This topic is designed to intensify the connections between the social sciences and the humanities. On the one hand, it engages philosophical issues like those raised in Austin’s distinction between performative and constative utterances and his focus on speech as action--issues that have significantly influenced both traditional disciplines and critical, legal and gender studies. On the other, it engages the anthropological and sociological tradition of observation of class-stratified performances of high and low culture both at home and abroad, a tradition that has long understood the theatricality of the observing situation. What other models of cultural performance exist alongside, merge with or challenge those Western analytical traditions of anthropological humanism? Can a global culture of performance be envisioned and practiced? What are the relations between the theater and “the real world”?

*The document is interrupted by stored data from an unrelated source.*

(** C3: the claim fails on the code, by a defect of the code. A page
    loads the per-identity cart script and then [auth.js], with the session
    of Alice, more than 24 hours old, in [localStorage]. While
    [const auth = new AuthManager()] is evaluated the constructor loads the
    session and calls [validateSession], which calls [logout]: the session
    is cleared and its key removed, then [updateUI] calls the page's
    [updateCartBadge], whose [typeof auth] throws on the constant that is
    not yet initialised. [validateSession] does not return false: the
    exception leaves it, and [isLoggedIn] likewise. The handler of
    [loadCurrentUser] calls [logout] again, which throws again, so that the
    load of [auth.js] fails and [auth] is never initialised. On a page of
    [cart.js] with text under [cart] that is no JSON, the [SyntaxError] of
    [updateCartBadge] leaves [validateSession] the same way. *)
Theorem validateSession_throws_while_auth_loads :
  let w := Examples.loading_world in
  let now := 86401001 in
  cart_script w = Some UserCartScript /\
  auth w = Uninitialized /\
  currentUser w = Some (session_of Examples.alice 1000) /\
  localStorage w !! "currentUser"
  = Some (JSession (session_of Examples.alice 1000)) /\
  now - 1000 > 24 * 60 * 60 * 1000 /\
  fst (validateSession now w) = Thrown "ReferenceError" /\
  fst (isLoggedIn now w) = Thrown "ReferenceError" /\
  currentUser (snd (validateSession now w)) = None /\
  localStorage (snd (validateSession now w)) !! "currentUser" = None /\
  fst (load now Examples.shop_world) = Thrown "ReferenceError" /\
  auth (snd (load now Examples.shop_world)) = Uninitialized /\
  currentUser (snd (load now Examples.shop_world)) = None /\
  localStorage Examples.torn_world !! "cart" = Some (Raw "{oops") /\
  fst (validateSession now Examples.torn_world) = Thrown "SyntaxError" /\
  currentUser (snd (validateSession now Examples.torn_world)) = None.
Proof. cbv zeta. split_and!; reflexivity. Qed.
(** * Florence-2 captioning service and caption review tool

    A shallow embedding of [src/docker/app/florence_api.py] and
    [src/review_ui.py], followed by the properties their specification
    states about them.

    Python values are modelled as the code uses them: a [dict] with string
    keys whose order is irrelevant is a [gmap string _]; a JSON object, whose
    key order is written back to disk, is an association list; Python [int]
    is [Z]; an exception is a value of [pyexn].  Library code the programs
    call but do not contain (PIL, torch, transformers, os.path, time) is an
    interface, [Framework] with [Engine] for the service and [Host] for the
    review tool: the programs are functions of it.  What FastAPI and asyncio
    do around the handler is modelled where a property depends on it: the
    binding of the [task] form field, and the event loop that runs the
    handler as a coroutine.  Loading the weights,
    opening a file and moving arrays between devices are taken to succeed;
    running out of memory or disk is not modelled.  Writing a text that the
    file's encoding cannot hold does fail, and is modelled. *)

From Stdlib Require Import ZArith QArith_base Strings.Byte.
From stdpp Require Import base option list strings gmap fin_maps pretty.

Local Open Scope Z_scope.

(** ** Exceptions and results *)

(** A raised library exception: its class name and [str(ex)]. *)
Record pyexn := PyExn { exn_class : string; exn_msg : string }.

Inductive res (E A : Type) : Type :=
  | Ok (a : A)
  | Raise (e : E).
Arguments Ok {E A} a.
Arguments Raise {E A} e.

(** What an awaited call can raise: an instance of [Exception], which an
    [except Exception] clause catches, or of a class that derives from
    [BaseException] only ([asyncio.CancelledError] when the request is
    cancelled during the wait), which the clause lets through. *)
Inductive raised :=
  | AnException (e : pyexn)
  | NotException (e : pyexn).

(** What leaves [caption] other than a return value: an exception nobody
    caught, or the [HTTPException] the handler raises itself. *)
Inductive failure :=
  | Uncaught (e : pyexn)
  | HTTPException (status_code : Z) (detail : string).

(** ** Python values *)

Local Set Warnings "-register-all".

(** A JSON value, as [json.load] returns it and a handler returns it to the
    client.  A float is held by its exact value; an object keeps the order
    of its keys, which [json.dump] writes back. *)
Inductive json :=
  | JNull
  | JBool (b : bool)
  | JInt (z : Z)
  | JFloat (x : Q)
  | JStr (s : string)
  | JArr (items : list json)
  | JObj (fields : list (string * json)).

(** A caption record: a Python dict, keys unique, in insertion order. *)
Abbreviation record := (list (string * json)).
(** * scripts/occupy_gpu.py: GPU memory reservation, hold loop and release

    A shallow embedding of [occupy_gpu.py].  The script is glue around
    three external parties, which appear here as inputs of the model:

    - the Python runtime ([str.strip], [int], float arithmetic, signal
      delivery, process exit status);
    - the tensor library ([torch.cuda.device_count], [torch.zeros],
      in-place arithmetic on [float32] tensors);
    - the clock ([time.time], [time.sleep]).

    Floats are IEEE-754 values ([spec_float]): binary64 for Python's
    [float], binary32 for the contents of the tensors.  Clock readings
    are rationals and their difference is exact.

    [argparse] is a fourth party: what it makes of the command line is an
    input ([command_line]), and [occupy_gpu] is the script from its first
    statement; [main] is the script from the namespace on.

    Signals are delivered while the hold loop runs, one statement at a
    time.  A signal that arrives before the handlers are installed (the
    interpreter's default disposition applies then), one that arrives
    once the loop is left, during the last three statements, and one that
    arrives inside the handler itself are outside the runs described
    here; so is an element count that [torch.zeros] refuses as an
    argument. *)

From Stdlib Require Import ZArith QArith List String Ascii Bool Lia Lqa.
From Stdlib Require Import Floats.SpecFloat.
Import ListNotations.
Local Open Scope Z_scope.

(** ** Python values the script computes with *)

Module PyFloat.

(** Python [float]: IEEE-754 binary64. *)
Definition prec64 : Z := 53.
Definition emax64 : Z := 1024.
(** [torch.float32]: IEEE-754 binary32. *)
Definition prec32 : Z := 24.
Definition emax32 : Z := 128.

Definition f64_of_Z (z : Z) : spec_float := binary_normalize prec64 emax64 z 0 false.
Definition f32_of_Z (z : Z) : spec_float := binary_normalize prec32 emax32 z 0 false.

Definition f64_mul := SFmul prec64 emax64.
Definition f64_div := SFdiv prec64 emax64.
Definition f32_add := SFadd prec32 emax32.
Definition f32_sub := SFsub prec32 emax32.

(** Rounding of a binary64 scalar to the tensor's element type. *)
Definition f32_of_f64 (x : spec_float) : spec_float :=
  match x with
  | S754_finite s m e => binary_normalize prec32 emax32 (cond_Zopp s (Zpos m)) e s
  | _ => x
  end.

(** The literal [0.0001]: the binary64 value nearest to 1/10000. *)
Definition lit_0_0001 : spec_float := f64_div (f64_of_Z 1) (f64_of_Z 10000).

End PyFloat.
Import PyFloat.

Arguments f64_of_Z : simpl never.
Arguments f32_of_Z : simpl never.
Arguments f64_mul : simpl never.
Arguments f64_div : simpl never.
Arguments f32_add : simpl never.
Arguments f32_sub : simpl never.
Arguments f32_of_f64 : simpl never.
Arguments lit_0_0001 : simpl never.

(** Exceptions that reach [main]. *)
Inductive exn : Type :=
| ValueError
| OverflowError
| RuntimeError (oom_text : bool)   (* does the lower-cased message contain "out of memory" *)
| KeyboardInterrupt
| SystemExit (code : Z).

Inductive py_result (A : Type) : Type :=
| Return (a : A)
| Raise (e : exn).
Arguments Return {A} a.
Arguments Raise {A} e.

(** [int(x)] on a float: truncation toward zero; NaN and the infinities raise. *)
Definition int_of_float (x : spec_float) : py_result Z :=
  match x with
  | S754_nan => Raise ValueError
  | S754_infinity _ => Raise OverflowError
  | S754_zero _ => Return 0
  | S754_finite s m e => Return (cond_Zopp s (Z.shiftl (Zpos m) e))
  end.

(** The status with which the interpreter ends the process when an
    exception leaves [main]: [sys.exit(n)] gives [n], a traceback gives 1. *)
Definition exit_status_of_exn (e : exn) : Z :=
  match e with
  | SystemExit code => code
  | _ => 1
  end.

(** [s.split(',')]: never empty, the pieces keep their blanks. *)
Fixpoint split (sep : ascii) (s : string) : list string :=
  match s with
  | EmptyString => [EmptyString]
  | String c rest =>
      if Ascii.eqb c sep then EmptyString :: split sep rest
      else match split sep rest with
           | piece :: pieces => String c piece :: pieces
           | [] => [String c EmptyString]
           end
  end.

(** ** Data of the script *)

(** The namespace returned by [parse_args]. *)
Record Args : Type := {
  gpus : string;
  memory : spec_float;
  duration : Z
}.

(** A [float32] tensor living on one device. *)
Record tensor : Type := {
  device : Z;
  data : list spec_float
}.

Inductive signal : Type := SIGINT | SIGTERM.

(** Where the hold loop stands: the statement it is about to execute. *)
Inductive pc : Type :=
| AtSleep                 (* time.sleep(10) *)
| AtAdd (i : nat)         (* t += 0.0001, t the i-th element of tensors *)
| AtSub (i : nat)         (* t -= 0.0001 *)
| AtCheck.                (* if args.duration > 0 and ... *)

(** What the script prints, one constructor per [print]. *)
Inductive msg : Type :=
| MsgCudaUnavailable
| MsgTorchMissing
| MsgInvalidGpuIds
| MsgGpuNotFound (gpu_id num_gpus : Z)
| MsgAllocating (memory_gb : spec_float) (gpu_ids : list Z)
| MsgAllocatingOn (gpu_id : Z)
| MsgNotEnoughMemory (gpu_id : Z) (memory_gb : spec_float)
| MsgAllocError (gpu_id : Z)
| MsgOK
| MsgHolding (gpu_ids : list Z)
| MsgWillRelease (seconds : Z)
| MsgPressCtrlC
| MsgReleasing
| MsgDone
| MsgDurationReached (seconds : Z)
| MsgReleased.

(** Observable actions of a run, in program order. *)
Inductive event : Type :=
| Printed (m : msg)
| Acquired (t : tensor)             (* allocate_memory returned a tensor *)
| AcquireFailed (gpu_id : Z)        (* allocate_memory returned None or raised *)
| Cleared (dropped : list tensor)   (* tensors.clear() *)
| EmptyCache                        (* torch.cuda.empty_cache() *)
| HandlersInstalled                 (* signal.signal(SIGINT, ..), signal.signal(SIGTERM, ..) *)
| Slept (seconds : Z)               (* time.sleep returned *)
| Touched (i : nat)                 (* both halves of the keep-alive on tensor i were applied *)
| Checked (now : Q) (stop : bool)   (* the timeout test was evaluated *)
| Handler (s : signal) (at_pc : pc) (* signal_handler entered, the loop standing at at_pc *)
| Traceback (e : exn).              (* an exception left main *)

(** What [argparse] makes of the command line: it rejects it (an option
    missing or unknown, a [--memory] that is no float, a [--duration]
    that is no integer), it is asked for help, or it hands back the
    namespace. *)
Inductive command_line : Type :=
| Rejected
| HelpRequested
| Accepted (args : Args).

(** ** The outside world *)

Inductive dep_status : Type := TorchMissing | CudaUnavailable | TorchReady.

Record World : Type := {
  torch_status : dep_status;                  (* import torch; torch.cuda.is_available() *)
  device_count : Z;                           (* torch.cuda.device_count() *)
  backend : nat -> Z -> Z -> option bool;     (* k-th allocation on a device of so many
                                                 elements: None succeeds, Some oom raises
                                                 RuntimeError *)
  start_clock : Q                             (* the wall clock when the loop is entered *)
}.

(** What the world does while the loop executes one statement. *)
Record tick : Type := {
  sig : option signal;    (* a signal is delivered before the statement runs *)
  fault : bool;           (* an in-place tensor operation raises RuntimeError *)
  lag : Q                 (* seconds the statement takes beyond its nominal time:
                             10 for the sleep, 0 for the others *)
}.

(** ** The program state *)

(** The list [tensors] of [main] (shared with [signal_handler], which
    closes over it), the actions performed so far, and the wall clock
    that [time.time()] reads. *)
Record state : Type := {
  tensors : list tensor;
  trace : list event;
  clock : Q
}.

Definition initial : state := {| tensors := []; trace := []; clock := 0 |}.

Definition emit (e : event) (st : state) : state :=
  {| tensors := tensors st; trace := trace st ++ [e]; clock := clock st |}.

(** [tensors.append(tensor)] *)
Definition append (t : tensor) (st : state) : state :=
  {| tensors := tensors st ++ [t]; trace := trace st; clock := clock st |}.

(** [tensors.clear()] *)
Definition clear (st : state) : state :=
  {| tensors := []; trace := trace st ++ [Cleared (tensors st)]; clock := clock st |}.

(** Wall-clock time going by. *)
Definition elapse (seconds : Q) (st : state) : state :=
  {| tensors := tensors st; trace := trace st; clock := (clock st + seconds)%Q |}.

(** The loop is entered: [start_time = time.time()]. *)
Definition enter (start_time : Q) (st : state) : state :=
  {| tensors := tensors st; trace := trace st; clock := start_time |}.

(** In-place update of the tensor at position [i]; the list keeps the object. *)
Fixpoint update_nth {A : Type} (i : nat) (f : A -> A) (l : list A) : list A :=
  match l, i with
  | [], _ => []
  | x :: rest, O => f x :: rest
  | x :: rest, S j => x :: update_nth j f rest
  end.

(** [t += c] and [t -= c] for a Python scalar [c] on a [float32] tensor:
    the scalar is rounded to the element type, the operation is
    element-wise in binary32. *)
Definition iadd_scalar (c : spec_float) (t : tensor) : tensor :=
  {| device := device t; data := map (fun x => f32_add x (f32_of_f64 c)) (data t) |}.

The CCACC invites proposals on all aspects of the topic. Work may be empirical or theoretical; may be structured by a traditional disciplinary or an interdisciplinary framework; and may deal with any world culture or subculture. A few possible angles of approach are given below, but they are meant to be suggestive, not definitive.
- the participant-observer in anthropology and ethnography
- the performance of social relations
- the performance of political authority
- the media and social identity
- everyday speech as performance
- alternative genealogies of performance studies
- history and aesthetics of "performance art"
- drama and theater history
- the public contexts of performance
- performance and the city
- global and local performance
- performance and emergent cultures
- hybrid and cross-cultural performance
- self-presentation: bodies, costumes, dress, hair
- rituals and compulsions
- rites and rights: the performance of citizenship
- performance of gender, race, sexuality
- the spaces of reception (theaters, courtrooms, bedrooms, classrooms)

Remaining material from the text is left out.